The current study has several strengths. First, we considered the effect of multiple factors/variables on two fundamental biometric factors with strong association to long-term cardiovascular and other risks—embryo and placenta weight. We considered litter effects, maternal genotype, in utero position on the uterine horn, and litter size. We also considered how maternal experience of adverse events, such as seizures, can influence biometrics of the placental-fetal unit even when the experience/exposure was acute. To our knowledge, this is one of the first studies to perform a rigorous analysis such as this.

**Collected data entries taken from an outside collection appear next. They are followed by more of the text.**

Definition create_local_admission_after_pre_marker_verify (env : Env) (k : string) (g : Z)
    (owner : string) (lease_epoch : Z) (verifier_decision authority : dict)
    (child_run_id child_job_id : Z) (tested_merge_sha canonical_command_digest wrapper_digest : string)
    (execution_deadline : datetime) : M Store Admission :=
  now ← lift (_now env);
  raise_if (negb (pre_marker_valid verifier_decision)) ControlFailure
    "admission requires a successful current pre-marker decision";;
  let execution := execution_record child_run_id child_job_id tested_merge_sha
                     canonical_command_digest wrapper_digest in
  transaction (
    gate ← _owned k g owner lease_epoch now;
    raise_if (bool_decide (is_Some (g_winner gate))
              || negb (bool_decide (g_tested_merge_sha gate = tested_merge_sha)))
      FencedError "generation already decided or tested merge mismatched";;
    lift (bind_ints [g]);;
    s ← get;
    let authority_json := _canonical (dmerge authority [("verifier_decision", VDict verifier_decision)]) in
    match admissions s !! (k, g) with
    | Some existing =>
        differs ←
          (if negb (bool_decide (ad_authority_json existing = authority_json))
              || negb (bool_decide (ad_execution_json existing = _canonical execution))
           then mret true
           else
             deadline ← lift (_timestamp execution_deadline);
             mret (negb (bool_decide (ad_execution_deadline existing = deadline))));
        raise_if differs ConflictError
          "immutable admission already exists with different authority/execution";;
        lift (_admission_from_row existing)
    | None =>
        deadline ← lift (_timestamp execution_deadline);
        let row := new_admission_row env k g gate owner lease_epoch authority execution
                     verifier_decision deadline now in
        insert_admission k g row;;
        _fault env "after_admission_insert";;
        _fault env "after_marker_insert";;
        s ← get;
        found ← lift (the_row (select_unique ad_admission_id (uuid4 env) (admissions s)));
        lift (_admission_from_row found)
    end).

There are some limitations with our study design. First, while we detected differences in embryo and placental weight in utero, whether these differences are associated with cardiovascular consequences and long-term physiological abnormalities was not investigated. In the current study, we did not explore the mechanisms for the seizure-exposure induced differences in embryo and placenta weights. Future studies will address how acute seizures in the dam influence changes in embryo and placenta weights in utero. Another potential limitation of the current study is that the sample sizes for the dams used to generate embryos were not consistent, with some groups having smaller sizes, leading to differences in the number of embryos for each genotype generated. Despite this, we were able to detect significant differences. It will also be interesting to see if the litter effects observed in the current study will be replicated in other strains or species. It should also be noted that multi-fetal pregnancies are less common in humans, so to mimic human conditions better, consideration of litter effects is imperative (Figure 8).

5. Conclusions

In conclusion, litters should be treated as a single unit rather than broken down into independent individual fetal–placental units. In in utero analyses, investigators should consider location on the uterine horn as a variable and should select from similar locations or should randomize as best as possible. When random selection cannot be performed and several offspring per litter are assigned to groups/treatments, average data per sex and genotype per litter should be used. This will eliminate the litter effect. Additionally, researchers using rodent models should consider litter size and cull litters to similar sizes when applicable. Moreover, while the position on the uterine horn cannot be determined after delivery, researchers should consider uterine position as a potential source of variability and outline the selection method used when assigning rodents to experimental groups. Importantly, when ordering rodents from commercial sources, researchers should inquire about and note whether the animals received were from mixed or single litters, and ensure equal assignment of rodents from each litter to each group/treatment. Considering all these variables and reporting them in the methods section of studies will increase the chances of reproducing reported research findings.